Locating surface deformation induced by earthquakes using GPS, GLONASS and Galileo ionospheric sounding from a single station

Monitoring earthquakes to rapidly forecast their consequences remains a challenging task, especially in areas far from seismic and geodetic networks. Large and shallow earthquakes induce disturbances in the ionospheric Total Electron Content (TEC). These disturbances are commonly detected using Global Navigation Satellite Systems (GNSS) stations that can sound the ionosphere at great distances. To address this instrumentation sparsity issue, we assess a single GNSS station's ability to constrain the origin location of a coseismic ionospheric disturbance (CID) using observations of TEC. We develop a grid-search method that explores different trial origins (i.e. source locations) to determine which synthetic CID signal best matches the observed TEC time series. We confirm that a larger number of monitoring satellites enhances the opportunity to have the favorable geometrical coverage of satellites needed to resolve CID origins.

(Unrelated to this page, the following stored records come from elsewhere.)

(** The default quantisers have 64 cells of a byte each. *)
Lemma default_quant_wf level q :
  jpeg_fw_lum_quant_tbl_default !! level = Some q ∨ jpeg_fw_chr_quant_tbl_default !! level = Some q → wf_quant q.
Proof.
  assert (F : Forall wf_quant (jpeg_fw_lum_quant_tbl_default ++ jpeg_fw_chr_quant_tbl_default)).
  { apply (forallb_Forall (λ q, (length q =? 64)%nat && forallb (λ b, (0 <=? b) && (b <? 256)) q)).
    - intros x. cbv beta. intros H. bsplit; nsplit. split; auto using bytes_ok.
    - vm_compute. reflexivity. }
  rewrite list.Forall_forall in F. intros [E | E]; apply F, elem_of_app; [left | right];
    by apply list_elem_of_lookup_2 in E.
Qed.

(** What [JPEG_HWEncInit] sets up for a first slice. *)
Lemma HWEncInit_standard i c int_en glb e ws :
  in_first_slice i = true → JPEG_HWEncInit i c int_en glb = Some (true, e, ws) →
  ∃ v q0 q1, standard v q0 q1 e ∧ std_format v = u8 (yuv_mcu_info (yuv_0_info i))
    ∧ width (geo e) = u16 (JpegEnc.in_width i) ∧ height (geo e) = u16 (JpegEnc.in_height i)
    ∧ jpeg_fw_lum_quant_tbl_default !! Z.to_nat (JpegEnc.in_quant_level i) = Some q0
    ∧ jpeg_fw_chr_quant_tbl_default !! Z.to_nat (JpegEnc.in_quant_level i) = Some q1
    ∧ JpegEnc.restart_interval e = in_restart_interval i.
Proof.
  intros F H. unfold JPEG_HWEncInit in H. rewrite F in H.
  destruct (JpegEnc_InitParam i _) as [ok c1] eqn:P. destruct ok; [|done]. cbn [negb] in H.
  apply InitParam_true in P as (r & R & ->). unfold JpegEnc_HwTopRegCfg in H. apply bind_Some in H as (hw & _ & H).
  apply bind_Some in H as ([e' q] & Q & H). injection H as -> _. unfold JpegEnc_QTableCfg in Q. binv Q.
  injection Q as <- _. cbn in E, E0.
  assert (V : ∃ v, (v = 1 ∨ v = 2) ∧ r = [(2, v); (1, 1); (1, 1)] ∧ std_format v = u8 (yuv_mcu_info (yuv_0_info i))).
  { unfold sample_ratio in R. destruct (Z.eqb_spec (u8 (yuv_mcu_info (yuv_0_info i))) JpegEnc.JPEG_FW_YUV420) as [X | X].
    - injection R as <-. exists 2. by rewrite X; auto.
    - destruct (Z.eqb_spec (u8 (yuv_mcu_info (yuv_0_info i))) JpegEnc.JPEG_FW_YUV422) as [Y | Y]; [|done].
      injection R as <-. exists 1. by rewrite Y; auto. }
  destruct V as (v & V & -> & S). exists v, x, x0. split_and!; try done.
  split; try done; eapply default_quant_wf; eauto.
Qed.

Section roundtrip.
(** The bit-stream manager, as in JpegHeader, starting empty. *)
Context (bitstream : writes → bytes).
Hypothesis bitstream_start : bitstream [] = [].
Hypothesis bitstream_put : ∀ ws n v, whole_bytes (n, v) →
  bitstream (ws ++ [(BSM_CFG2, Z.shiftl n 24); (BSM_WDATA, v)]) = bitstream ws ++ be n v.

(** What the encoder has written when [JPEG_HWWriteHead] reports success. *)
Lemma encoded_header i c e int_en glb rdy ws b :
  in_first_slice i = true → JPEG_HWEncInit i c int_en glb = Some (true, e, ws) →
  JPEG_HWWriteHead rdy e (Bsm 0 []) = Some (true, b) → bitstream (regs b) = header_bytes e.
Proof.
  intros F H W.
  destruct (HWEncInit_standard i c int_en glb e ws F H) as (v & q0 & q1 & St & _).
  assert (Wf : wf_enc e).
  { destruct St as [_ Rr Rm Rq ? ? Rd Ra]. unfold wf_enc. rewrite Rr, Rm, Rq, Rd, Ra.
    unfold default_dc_tables, default_ac_tables. split_and!; try done; rewrite !list.Forall_cons; split_and!; try apply list.Forall_nil_2; try done;
      first [apply (default_wf false 0) | apply (default_wf false 1) | apply (default_wf true 0) | apply (default_wf true 1)]. }
  destruct (emits_head rdy e Wf (Bsm 0 [])) as (ok & e' & items & E & Rg & _ & T & _).
  rewrite W in E. injection E as <- <-. specialize (T eq_refl). subst items.
  rewrite Rg. rewrite (bitstream_items bitstream bitstream_put) by apply header_whole.
  change (regs (Bsm 0 [])) with (@nil (Z * Z)). by rewrite bitstream_start.
Qed.

(** C4. A JPEG header survives the trip through the hardware's bit stream: when the encoder is set up for a first
    slice and [JPEG_HWWriteHead] reports success, the decoder's [JPEG_FWParseHead] accepts the bytes
    written, whatever scan data follows them, leaves the pointer and the header length exactly at the scan
    data, and has found the picture the encoder was set up for: its size, its sampling, its
    quantisers, the default Huffman tables (recognised as such) and its restart interval. *)
Theorem header_roundtrip (i : enc_input) (c e : enc_codec) (int_en : Z) (glb rdy : nat → Z) (ws : writes)
    (b : bsm) (d : dec_input) (m : pool) (scan : bytes) :
  in_first_slice i = true → JPEG_HWEncInit i c int_en glb = Some (true, e, ws) →
  JPEG_HWWriteHead rdy e (Bsm 0 []) = Some (true, b) →
  read_bitstream d = None → bitstream_ptr d = bitstream (regs b) ++ scan →
  0 < dec_buf_addr d < 2 ^ 32 - 3 → dec_buf_addr d mod 4 = 0 → 4096 <= dec_buf_size d < 2 ^ 32 →
  ∃ s k, JPEG_FWParseHead d m = Some (true, Z.of_nat (length (bitstream (regs b))), s, k) ∧ bytes_of s = scan
    ∧ input_width (frm k) = u16 (JpegEnc.in_width i) ∧ input_height (frm k) = u16 (JpegEnc.in_height i)
    ∧ input_mcu_info (frm k) = u8 (yuv_mcu_info (yuv_0_info i)) ∧ progressive_mode (frm k) = false
    ∧ tbl_map (tbl k) = std_tbl_map
    ∧ quant_tbl (tbl k) =
        [jpeg_fw_lum_quant_tbl_default !! Z.to_nat (JpegEnc.in_quant_level i);
         jpeg_fw_chr_quant_tbl_default !! Z.to_nat (JpegEnc.in_quant_level i); None]
    ∧ using_default_huff_tab (tbl k) = true
    ∧ dc_huff_tbl (tbl k) !! 1%nat = Some (Some (stored_table false 1))
    ∧ restart_interval (rst k) =
        (if in_restart_interval i =? 0 then 0x3ffff else u16 (in_restart_interval i)).
Proof.
  intros F H W R B A1 A2 Z1. rewrite (encoded_header i c e int_en glb rdy ws b F H W) in *.
  destruct (HWEncInit_standard i c int_en glb e ws F H) as (v & q0 & q1 & St & Sv & Ew & Eh & -> & -> & Er).
  rewrite <- (header_with_nil v q0 q1 e St) in *.
  destruct (FWParseHead_roundtrip v q0 q1 e d m [] scan) as (s & P & Bs); try done; [apply skipped_nil|].
  eexists s, _. split; [exact P|]. unfold decoded. simpl. rewrite Ew, Eh, Er.
  split_and!; try done; apply u16_id, u16_range.
Qed.
End roundtrip.

Definition ex_enc : bool * enc_codec * writes :=
  default (false, zero_codec, []) (JPEG_HWEncInit ex_input zero_codec 0 (λ _, 0)).

Definition ex_head : bsm := match JPEG_HWWriteHead (λ _, 1) ex_enc.1.2 (Bsm 0 []) with Some (_, b) => b | None => Bsm 0 [] end.

Definition ex_dec : dec_input :=
  DecInput (bsm_stream (regs ex_head) ++ [0x12; 0x34]) None 0x10000 0x10000 false 0 0 0 0.

Lemma header_roundtrip_witness :
  ∃ s k, JPEG_FWParseHead ex_dec (Pool 0 0) = Some (true, Z.of_nat (length (bsm_stream (regs ex_head))), s, k)
    ∧ bytes_of s = [0x12; 0x34]
    ∧ input_width (frm k) = 640 ∧ input_height (frm k) = 481
    ∧ input_mcu_info (frm k) = 0 ∧ progressive_mode (frm k) = false
    ∧ tbl_map (tbl k) = std_tbl_map
    ∧ quant_tbl (tbl k) =
        [jpeg_fw_lum_quant_tbl_default !! 4%nat; jpeg_fw_chr_quant_tbl_default !! 4%nat; None]
    ∧ using_default_huff_tab (tbl k) = true
    ∧ dc_huff_tbl (tbl k) !! 1%nat = Some (Some (stored_table false 1))
    ∧ restart_interval (rst k) = 0x3ffff.
Proof.
  apply (header_roundtrip bsm_stream eq_refl bsm_stream_put ex_input zero_codec ex_enc.1.2 0 (λ _, 0) (λ _, 1) ex_enc.2
           ex_head ex_dec (Pool 0 0) [0x12; 0x34]); vm_compute; repeat split; congruence.
Defined.

(** ** A pool without an end check *)

#[local] Transparent parses parser_bind.

(** [n] DQT segments for the table 0. *)
Fixpoint dqt_segments (n : nat) (q : list Z) : bytes :=
  match n with
  | O => []
  | S n' => [0xff; JpegParse.M_DQT] ++ item_bytes (dqt_body 0 q) ++ dqt_segments n' q
  end.

(** The parser leaves the defined behaviour on every stream that starts with [l]. *)
Definition undefines {A} (p : parser A) (l : bytes) (c : codec) : Prop :=
  ∀ s l', bytes_of s = l ++ l' → is_u32 (header_len s) → p s c = Undef.

Lemma undefines_bind {A B} (p : parser A) (f : A → parser B) l1 l2 c a c1 :
  parses p l1 c a c1 → undefines (f a) l2 c1 → undefines (p ≫= f) (l1 ++ l2) c.
Proof.
  intros P F s l' H U. rewrite <- app_assoc in H. destruct (P s _ H U) as (s1 & E & B1 & L & _).
  unfold mbind, parser_bind. rewrite E. simpl. apply (F s1 l'); [done|]. rewrite L. apply u32_range.
Qed.

Lemma undefines_first {A B} (p : parser A) (f : A → parser B) l c :
  undefines p l c → undefines (p ≫= f) l c.
Proof. intros P s l' H U. unfold mbind, parser_bind. by rewrite (P s l' H U). Qed.

Lemma undefines_app {A} (p : parser A) l1 l2 c : undefines p l1 c → undefines p (l1 ++ l2) c.
Proof. intros P s l' H U. rewrite <- app_assoc in H. by apply (P s _ H). Qed.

We use TEC data acquired during two earthquakes having different moment magnitudes: a Mw 7.1 from Turkey and a Mw 7.8 from New Zealand. Using a well-placed multi-GNSS station we are able to retrieve the CID origin with an accuracy of 50 km and a theoretical precision of the same order. We conclude that a very sparse network of multi-GNSS stations can provide an independent estimate of the spatial distribution of large scale coseismic motions, including offshore areas 200–300 km from the coastline.